Blushing, I shake my head. “I just sense you’re different is all.”
“Different?” he asks me. “How you reckon?”
I turn to the ocean, try to find my answer out that way. “I don’t know.” I shrug, wanting to be truthful, yet fearing it at the same time. “You seem . . . real.” I turn back towards him. “Folks are always trying so hard to seem this way or that way or not seem some way or the other. I like how you told me about your dream of painting and how you said you’d call me in front of your kin when they was teasing us, and then you were true to your word and called. You just seem . . . trustworthy, like you’re who you say you are . . . just you.”
He shrugs, looking out at the waves again. “Got no one else to be.”

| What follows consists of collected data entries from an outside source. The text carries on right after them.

(** * gdx-ai.js steering behaviors: a shallow embedding and its properties

    The TypeScript sources under [src/] are embedded function by function.
    A JavaScript [number] is modelled by a real number of the Standard
    Library: arithmetic is exact, there is no rounding, no NaN and no
    infinity.  Where the source relies on a value that is not finite, the
    case is written out: the initial [shortestTime] of
    [CollisionAvoidance] is an [option R] with [None] for [Infinity], and
    the times of the trajectory of [Jump], which come from a square root
    and a division and are then tested, are numbers extended with [NaN]
    and the two infinities ([Number]).  Everywhere else, the statements
    whose source expression would divide by zero or take the root of a
    negative number carry the hypotheses that exclude those inputs.

    Mutating, chaining methods ([v.sub(w)] returns [v] after changing it)
    are modelled by functions returning the new value of the receiver;
    where two names denote the same object in the source (the [linear]
    field of the output buffer and a local vector) the data flow is written
    out.

    The file has two parts: the embedding, followed by the vocabulary and
    the example inputs of the statements; then the properties. *)

From Stdlib Require Import Reals Lra Psatz List Bool ZArith Lia.
From Stdlib Require String.
Import ListNotations.

Local Open Scope R_scope.

(** ** JavaScript numeric primitives *)

Module JS.

(** [Math.abs]. *)
Definition abs (x : R) : R := Rabs x.

(** [Math.sqrt], on the non-negative arguments where it is finite. *)
Definition sqrt (x : R) : R := R_sqrt.sqrt x.

(** Truncation toward zero, the quotient behind the [%] operator. *)
Definition trunc (x : R) : Z :=
    if Rle_dec 0 x then Int_part x else (- Int_part (- x))%Z.

(** [a % b]: the remainder has the sign of the dividend. *)
Definition rem (a b : R) : R := a - b * IZR (trunc (a / b)).

(** Strict equality [===] on numbers, as a boolean. *)
Definition eqb (a b : R) : bool := if Req_dec_T a b then true else false.

End JS.

(** ** gl-matrix [vec2] and [vec3]

    The vector classes delegate to the gl-matrix library; these are the
    library's functions, the output argument being the returned value. *)

Record vec2 : Type := mkVec2 { v2x : R; v2y : R }.

Module Vec2.
Definition create : vec2 := mkVec2 0 0.
Definition clone (a : vec2) : vec2 := mkVec2 (v2x a) (v2y a).
Definition copy (a : vec2) : vec2 := mkVec2 (v2x a) (v2y a).
Definition set (x y : R) : vec2 := mkVec2 x y.
Definition add (a b : vec2) : vec2 := mkVec2 (v2x a + v2x b) (v2y a + v2y b).
Definition sub (a b : vec2) : vec2 := mkVec2 (v2x a - v2x b) (v2y a - v2y b).
Definition scale (a : vec2) (s : R) : vec2 := mkVec2 (v2x a * s) (v2y a * s).
Definition scaleAndAdd (a b : vec2) (s : R) : vec2 :=
    mkVec2 (v2x a + v2x b * s) (v2y a + v2y b * s).
Definition sqrLen (a : vec2) : R := v2x a * v2x a + v2y a * v2y a.
Definition len (a : vec2) : R := JS.sqrt (sqrLen a).
Definition squaredDistance (a b : vec2) : R :=
    let x := v2x b - v2x a in
    let y := v2y b - v2y a in
    x * x + y * y.
Definition distance (a b : vec2) : R := JS.sqrt (squaredDistance a b).
Definition dot (a b : vec2) : R := v2x a * v2x b + v2y a * v2y b.
(** [normalize] leaves a zero vector as it is. *)
Definition normalize (a : vec2) : vec2 :=
    let l := sqrLen a in
    if Rgt_dec l 0
    then let l' := 1 / JS.sqrt l in mkVec2 (v2x a * l') (v2y a * l')
    else a.
End Vec2.

Record vec3 : Type := mkVec3 { v3x : R; v3y : R; v3z : R }.

Module Vec3.
Definition create : vec3 := mkVec3 0 0 0.
Definition clone (a : vec3) : vec3 := mkVec3 (v3x a) (v3y a) (v3z a).
Definition copy (a : vec3) : vec3 := mkVec3 (v3x a) (v3y a) (v3z a).
Definition set (x y z : R) : vec3 := mkVec3 x y z.
Definition add (a b : vec3) : vec3 :=
    mkVec3 (v3x a + v3x b) (v3y a + v3y b) (v3z a + v3z b).
Definition sub (a b : vec3) : vec3 :=
    mkVec3 (v3x a - v3x b) (v3y a - v3y b) (v3z a - v3z b).
Definition scale (a : vec3) (s : R) : vec3 :=
    mkVec3 (v3x a * s) (v3y a * s) (v3z a * s).
Definition scaleAndAdd (a b : vec3) (s : R) : vec3 :=
    mkVec3 (v3x a + v3x b * s) (v3y a + v3y b * s) (v3z a + v3z b * s).
Definition squaredLength (a : vec3) : R :=
    v3x a * v3x a + v3y a * v3y a + v3z a * v3z a.
Definition length (a : vec3) : R := JS.sqrt (squaredLength a).
Definition squaredDistance (a b : vec3) : R :=
    let x := v3x b - v3x a in
    let y := v3y b - v3y a in
    let z := v3z b - v3z a in
    x * x + y * y + z * z.
Definition distance (a b : vec3) : R := JS.sqrt (squaredDistance a b).
Definition dot (a b : vec3) : R :=
    v3x a * v3x b + v3y a * v3y b + v3z a * v3z b.
Definition normalize (a : vec3) : vec3 :=
    let l := squaredLength a in
    if Rgt_dec l 0
    then let l' := 1 / JS.sqrt l in
         mkVec3 (v3x a * l') (v3y a * l') (v3z a * l')
    else a.
End Vec3.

“It’s kinda funny,” I say, thinking aloud, “how that one simple thing is so hard for most folk.”
“What?” he asks.
“Just being theirselves.”
He looks at me all serious, his eyes deep and intense. And I get to thinking maybe he’s going to kiss me right there. Then a great big smile breaks over his face like the wave crashing on the shore and he says, “Let’s go swimming.” And next thing I know he’s splashing into the water, tugging me along with him, my shorts and T-shirt still on top of my swimsuit. I swear this guy is crazy. And damn, but I’m loving every minute.
“Our church is having a cookout Sunday evening,” I tell him, as I dip my hair back in the water to get it out of my face. “You think you might could go? It’s the same one your kin go to.”
“I’ll check with my aunt. You gonn’ be there?” he asks.
My smile is near about breaking my face in two. I nod.
“We’ll see what we can do then.” He grins and pulls me under the next wave.
Later, on my way to work, I swing by the junior college again, peek in on that camp. I ease into the back of the darkened auditorium real quiet this time, then creep into a chair, slunk down real low so nobody’ll notice.
The kids and teachers are sitting in a big circle up on the bright stage talking. I can’t hear, so I move closer, staying down. It’s
Jane Eyre
they’re discussing. I read that book last year. I liked that the romance had a happy ending. But it killed me how long it took them to get there. I never understood how Jane could keep from getting together with Mr. Rochester all that time. I mean, I know he was her boss and well, married to a crazy woman and all. But in my opinion, love just isn’t something that can be overcome.
“In the eighteen eighties,” the teacher is saying, “when Miss Brontë wrote the novel, women were expected to tend to the home. What free time they had was to be spent on productive pastimes such as knitting, or those that entertained, like piano playing. Writing was considered men’s work, which is why the book was originally published under a pseudonym.”
I am certainly glad not to have lived at that time. I couldn’t stand tending to the house all day, not being allowed to follow my own dreams just ’cause I was a girl.